PROBLEM: Copy out the entries below exactly as they stand, but only from the line containing "Lemma compare_major_minor (major" through the line containing "cbn [length Nat.max".

··· EXERCISE INPUTS ···

(** * Properties *)

(** ** Decimal numerals and version strings *)

Lemma atoiLoop_string_of_uint (d : Decimal.uint) (n : nat) :
  atoiLoop (NilEmpty.string_of_uint d) (Z.of_nat n)
  = Some (Z.of_nat (Nat.of_uint_acc d n)).
Proof.
  revert n. induction d as [|d IH|d IH|d IH|d IH|d IH|d IH|d IH|d IH|d IH|d IH];
    intros n; [reflexivity|..];
    cbn [NilEmpty.string_of_uint atoiLoop Nat.of_uint_acc];
    rewrite Nat.tail_mul_spec, <- IH;
    match goal with
    | |- match digitOf ?c with _ => _ end = _ =>
        let v := eval vm_compute in (digitOf c) in change (digitOf c) with v
    end; cbv beta iota; f_equal; lia.
Qed.

Lemma Atoi_string_of_uint (d : Decimal.uint) :
  Atoi (NilZero.string_of_uint d) = clampInt64 (Z.of_nat (Nat.of_uint d)).
Proof.
  destruct d; [reflexivity|..];
    unfold NilZero.string_of_uint, Nat.of_uint;
    cbn [NilEmpty.string_of_uint Nat.of_uint_acc];
    unfold Atoi; cbn [Ascii.eqb Bool.eqb orb atoiLoop];
    match goal with
    | |- context [digitOf ?c] =>
        let v := eval vm_compute in (digitOf c) in change (digitOf c) with v
    end; cbv beta iota;
    match goal with
    | |- context [atoiLoop _ ?k] =>
        let n := eval vm_compute in (Z.to_nat k) in
        change k with (Z.of_nat n)
    end;
    rewrite atoiLoop_string_of_uint; reflexivity.
Qed.

Lemma Atoi_numeral (n : nat) : Atoi (numeral n) = Z.min maxInt64 (Z.of_nat n).
Proof.
  unfold numeral. rewrite Atoi_string_of_uint, DecimalNat.Unsigned.of_to.
  unfold clampInt64, minInt64, maxInt64. lia.
Qed.

(** A string without a dot. *)
Fixpoint noDot (s : string) : bool :=
  match s with
  | EmptyString => true
  | String c rest => negb (Ascii.eqb c ".") && noDot rest
  end.

Lemma noDot_string_of_uint (d : Decimal.uint) : noDot (NilEmpty.string_of_uint d) = true.
Proof. induction d; simpl; auto. Qed.

Lemma noDot_numeral (n : nat) : noDot (numeral n) = true.
Proof.
  unfold numeral, NilZero.string_of_uint.
  destruct (Nat.to_uint n) eqn:E; try reflexivity; rewrite <- E;
    apply noDot_string_of_uint.
Qed.

Lemma splitDot_noDot (s : string) : noDot s = true → splitDot s = [s].
Proof.
  induction s as [|c s IH]; [reflexivity|]. simpl.
  destruct (Ascii.eqb c "."); simpl; [discriminate|].
  intros H. rewrite (IH H). reflexivity.
Qed.

Lemma splitDot_two (a b : string) :
  noDot a = true → noDot b = true → splitDot (a +:+ "." +:+ b) = [a; b].
Proof.
  intros Ha Hb. induction a as [|c a IH].
  - change (splitDot ("" +:+ "." +:+ b)) with (EmptyString :: splitDot b).
    rewrite (splitDot_noDot b Hb). reflexivity.
  - change (splitDot (String c a +:+ "." +:+ b))
      with (if Ascii.eqb c "." then EmptyString :: splitDot (a +:+ "." +:+ b)
            else match splitDot (a +:+ "." +:+ b) with
                 | h :: t => String c h :: t
                 | [] => [String c EmptyString]
                 end).
    simpl in Ha. destruct (Ascii.eqb c "."); simpl in Ha; [discriminate|].
    rewrite (IH Ha). reflexivity.
Qed.

Lemma compare_major_minor (major minor : nat) :
  compare (numeral major +:+ "." +:+ numeral minor) "1.29"
  = if (1 <? major)%nat then 1
    else if (major <? 1)%nat then -1
    else if (29 <? minor)%nat then 1
    else if (minor <? 29)%nat then -1
    else 0.
Proof.
  unfold compare.
  rewrite (splitDot_two _ _ (noDot_numeral major) (noDot_numeral minor)).
  change (splitDot "1.29") with ["1"%string; "29"%string].
  cbn [length Nat.max compareLoop lookup list_lookup from_option].
  rewrite !Atoi_numeral.
  change (Atoi "1") with 1. change (Atoi "29") with 29.
  unfold maxInt64.
  repeat match goal with
         | |- context [(?x <? ?y)%nat] => destruct (Nat.ltb_spec x y)
         | |- context [?x <? ?y] => destruct (Z.ltb_spec x y)
         end; try reflexivity; lia.
Qed.

(** ** How the enumeration passes change the world *)

(** [w'] is [w] after some more calls that all satisfy [P], and nothing else. *)
Definition extends (P : Call → Prop) (w w' : World) : Prop :=
  ∃ calls, trace w' = calls ++ trace w ∧ Forall P calls
           ∧ tick w' = (tick w + length calls)%nat
           ∧ chan w' = chan w ∧ slept w' = slept w ∧ cancelled w' = cancelled w.

Lemma extends_refl P w : extends P w w.
Proof. exists []. rewrite Nat.add_0_r. by repeat split. Qed.

Lemma extends_trans P w1 w2 w3 : extends P w1 w2 → extends P w2 w3 → extends P w1 w3.
Proof.
  intros (c1 & T1 & F1 & K1 & C1 & S1 & X1) (c2 & T2 & F2 & K2 & C2 & S2 & X2).
  exists (c2 ++ c1). rewrite T2, T1, K2, K1, length_app, Forall_app.
  repeat split; try congruence; try done; [by rewrite app_assoc | lia].
Qed.

Lemma extends_called (P : Call → Prop) c w : P c → extends P w (called c w).
Proof.
  intros H. exists [c]. cbn. repeat split; try done; [by constructor | lia].
Qed.

Definition isInspectCall (c : Call) : Prop := ∃ id, c = CallContainerInspect id.
Definition isTaskListCall (c : Call) : Prop := ∃ f, c = CallTaskList f.

Ltac run := unfold mbind, M_bind, mret, M_ret, call, send, sleep, cancel; cbn.

Lemma inspectContainers_run dockerClient containerID w :
  inspectContainers dockerClient containerID w
  = (match ContainerInspect dockerClient (tick w) containerID with
     | Ok containerInspected =>
         if isRunning containerInspected then parseContainer containerInspected
         else dockerData0
     | Err _ => dockerData0
     end, called (CallContainerInspect containerID) w).
Proof.
  unfold inspectContainers. run.
  destruct (ContainerInspect _ _ _) as [ci|e]; [|done].
  by destruct (isRunning ci).
Qed.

···

TASK RESPONSE:
Lemma compare_major_minor (major minor : nat) :
  compare (numeral major +:+ "." +:+ numeral minor) "1.29"
  = if (1 <? major)%nat then 1
    else if (major <? 1)%nat then -1
    else if (29 <? minor)%nat then 1
    else if (minor <? 29)%nat then -1
    else 0.
Proof.
  unfold compare.
  rewrite (splitDot_two _ _ (noDot_numeral major) (noDot_numeral minor)).
  change (splitDot "1.29") with ["1"%string; "29"%string].
  cbn [length Nat.max compareLoop lookup list_lookup from_option].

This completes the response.